# [Work task]
Output must match the data below exactly from its first line through the line that contains "[gs] and an", with no other line.

═══ Recorded data

(* ===== verification/LayerBuild.v ===== *)
(** * LayerBuild: a layer reads back as what was built

    The footer codec, the block codec, the invariant of the builders, and
    the round trips of whole layers.

    A builder that has taken the entries [es] holds them as closed blocks
    [gs] and an open block [cur] with [es = concat gs ++ cur].  The first
    half of the file is about such a grouping for any kind of entry; the
    second gives the invariants of the delta and the image builder and
    shows that every push and finish goes through. *)
From S2P Require Import Prelude Order Text Lsn Externals Bloom LayerKey Layer.

Definition sum_len (bs : list LayerBlock) : Z := foldr (λ b n, lb_len b + n) 0 bs.
Definition sum_entries (bs : list LayerBlock) : Z := foldr (λ b n, lb_entries b + n) 0 bs.

Definition block_ok (b : LayerBlock) : Prop :=
  key_ok (lb_first b) ∧ key_ok (lb_last b) ∧ fits 8 (lb_offset b) ∧ fits 4 (lb_len b) ∧
  fits 4 (lb_raw_len b) ∧ fits 4 (lb_entries b) ∧ fits 4 (lb_crc b) ∧ fits 1 (lb_enc b).

(** The checks of the index loop, row after row. *)
Fixpoint rows_ok (kind : LayerKind) (expect_at : Z) (prev : option LayerBlock)
    (bs : list LayerBlock) : Prop :=
  match bs with
  | [] => True
  | b :: bs => bad_block kind expect_at prev b = false ∧ expect_at + lb_len b ≤ u64_max ∧
               rows_ok kind (expect_at + lb_len b) (Some b) bs
  end.

(** Everything the decoder checks about a footer that starts at [start]. *)
Record footer_ok (f : LayerFooter) (start : Z) : Prop := {
  fo_keys : key_ok (lf_min_key f) ∧ key_ok (lf_max_key f);
  fo_lsns : fits 8 (lf_min_lsn f) ∧ fits 8 (lf_max_lsn f) ∧ lf_min_lsn f ≤ lf_max_lsn f;
  fo_count : fits 8 (lf_entry_count f) ∧ sum_entries (lf_blocks f) = lf_entry_count f;
  fo_blocks : Forall block_ok (lf_blocks f) ∧ fits 4 (zlen (lf_blocks f));
  fo_rows : rows_ok (lf_kind f) HEADER_LEN None (lf_blocks f);
  fo_start : HEADER_LEN + sum_len (lf_blocks f) = start;
  fo_min : lb_first <$> head (lf_blocks f) = Some (lf_min_key f);
  fo_max : lb_last <$> last (lf_blocks f) = Some (lf_max_key f);
  fo_bloom : from_bits (bloom_bits (lf_bloom f)) = Some (lf_bloom f) ∧
             fits 4 (zlen (bloom_bits (lf_bloom f)))
}.

Lemma zlen_encode_block_meta b : zlen (encode_block_meta b) = 61.
Proof. unfold encode_block_meta. by autorewrite with len. Qed.
#[export] Hint Rewrite zlen_encode_block_meta : len.
Lemma zlen_concat_metas bs : zlen (concat (encode_block_meta <$> bs)) = 61 * zlen bs.
Proof.
  induction bs as [|b bs IH]; [done|]. rewrite fmap_cons. cbn [concat]. zlen_lia.
Qed.
#[export] Hint Rewrite zlen_concat_metas : len.

Lemma read_block_meta_encoded b rest :
  block_ok b → read_block_meta (encode_block_meta b ++ rest) = Ok (b, rest).
Proof.
  intros (K1 & K2 & F1 & F2 & F3 & F4 & F5 & F6).
  unfold read_block_meta, encode_block_meta, BLOCK_META_LEN, KEY_ENCODED_LEN.
  rewrite <-!app_assoc. rewrite take_n_app, bind_run by zlen_lia.
  rewrite take_n_app, bind_run by zlen_lia.
  rewrite 5!app_assoc. rewrite take_n_app, bind_run by zlen_lia.
  rewrite <-(app_nil_r (key_encode (lb_first b))), <-(app_nil_r (key_encode (lb_last b))).
  rewrite !key_decode_encode by done. rewrite <-!app_assoc, byte_le_bytes.
  rewrite <-(app_nil_r (le_bytes 1 _)).
  destruct b as [k1 k2 o l r n c e].
  cbn [lb_first lb_last lb_offset lb_len lb_raw_len lb_entries lb_crc lb_enc] in *.
  unfold mret, res_ret. do 2 f_equal. f_equal; vfield.
Qed.

Lemma read_blocks_encoded kind bs rest expect_at sum acc :
  Forall block_ok bs → rows_ok kind expect_at (last acc) bs →
  read_blocks kind (length bs) (concat (encode_block_meta <$> bs) ++ rest) expect_at sum acc =
  Ok (acc ++ bs, expect_at + sum_len bs, sum + sum_entries bs, rest).
Proof.
  intros F. revert expect_at sum acc. induction F as [|b bs Hb F IH]; intros at_ sum acc R.
  - simpl. by rewrite app_nil_r, !Z.add_0_r.
  - destruct R as (R1 & R2 & R3). rewrite fmap_cons. cbn [length read_blocks concat].
    rewrite <-app_assoc, read_block_meta_encoded, bind_run by done.
    rewrite guard_run by done. rewrite guard_run by (zbool; done).
    rewrite IH by (rewrite last_snoc; done).
    rewrite <-app_assoc. cbn [app].
    change (sum_len (b :: bs)) with (lb_len b + sum_len bs).
    change (sum_entries (b :: bs)) with (lb_entries b + sum_entries bs).
    by rewrite !Z.add_assoc.
Qed.

Lemma parse_footer_encoded f start :
  footer_ok f start → parse_footer_body (lf_kind f) (encode_footer f) start = Ok f.
Proof.
  intros [[K1 K2] (L1 & L2 & L3) [C1 C2] [B1 B2] R S Mn Mx [W1 W2]].
  unfold parse_footer_body, encode_footer, KEY_ENCODED_LEN.
  do 6 (rewrite take_n_app, bind_run by zlen_lia).
  cbv zeta. rewrite !le_val_bytes by done.
  destruct (head (lf_blocks f)) as [b0|] eqn:E0; [|done].
  destruct (last (lf_blocks f)) as [b1|] eqn:E1; [|done].
  assert (0 < zlen (lf_blocks f)).
  { destruct (lf_blocks f); [done|]. rewrite zlen_cons. zlen_lia. }
  rewrite guard_run; cycle 1.
  { zbool; [lia|]. unfold BLOCK_META_LEN, KEY_ENCODED_LEN.
    apply Z.div_le_lower_bound; zlen_lia. }
  rewrite to_nat_zlen, read_blocks_encoded, bind_run by done.
  cbv iota beta. cbn [app].
  rewrite guard_run by (zbool; lia).
  rewrite E0, E1. cbn [expect]. rewrite !bind_run.
  rewrite <-(app_nil_r (key_encode (lf_min_key f))), <-(app_nil_r (key_encode (lf_max_key f))).
  rewrite !key_decode_encode by done.
  cbn in Mn, Mx. rewrite guard_run; cycle 1.
  { rewrite !bool_decide_true by congruence. simpl. zbool. lia. }
  rewrite take_n_app, bind_run by zlen_lia. rewrite le_val_bytes by done.
  rewrite guard_run by (zbool; lia).
  rewrite <-(app_nil_r (bloom_bits (lf_bloom f))) at 2.
  rewrite take_n_app, bind_run by done. rewrite W1. cbn [ok_or]. rewrite bind_run.
  rewrite guard_run by done. by destruct f.
Qed.

(** ** The shell: header, footer and tail *)
Section shell.
Context `{CrcOk, Lz4Ok}.

Lemma zlen_header kind : zlen (header kind) = 8.
Proof. by destruct kind. Qed.
Lemma parse_header_header kind : parse_header (header kind) = Ok kind.
Proof. by destruct kind; vm_compute. Qed.
Lemma zlen_footer_magic : zlen LAYER_FOOTER_MAGIC = 4.
Proof. done. Qed.
Hint Rewrite zlen_header zlen_footer_magic : len.

(** The footer body, its length, the checksum over header and body, magic. *)
Definition footer_tail (f : LayerFooter) : bytes :=
  let body := encode_footer f in
  body ++ le_bytes 4 (zlen body) ++
  le_bytes 4 (crc32c_append (crc32c (header (lf_kind f))) body) ++ LAYER_FOOTER_MAGIC.
Lemma zlen_footer_tail f : zlen (footer_tail f) = zlen (encode_footer f) + 12.
Proof. unfold footer_tail. zlen_lia. Qed.
Hint Rewrite zlen_footer_tail : len.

══════

# [Expected answer]
(* ===== verification/LayerBuild.v ===== *)
(** * LayerBuild: a layer reads back as what was built

    The footer codec, the block codec, the invariant of the builders, and
    the round trips of whole layers.

    A builder that has taken the entries [es] holds them as closed blocks
    [gs] and an open block [cur] with [es = concat gs ++ cur].  The first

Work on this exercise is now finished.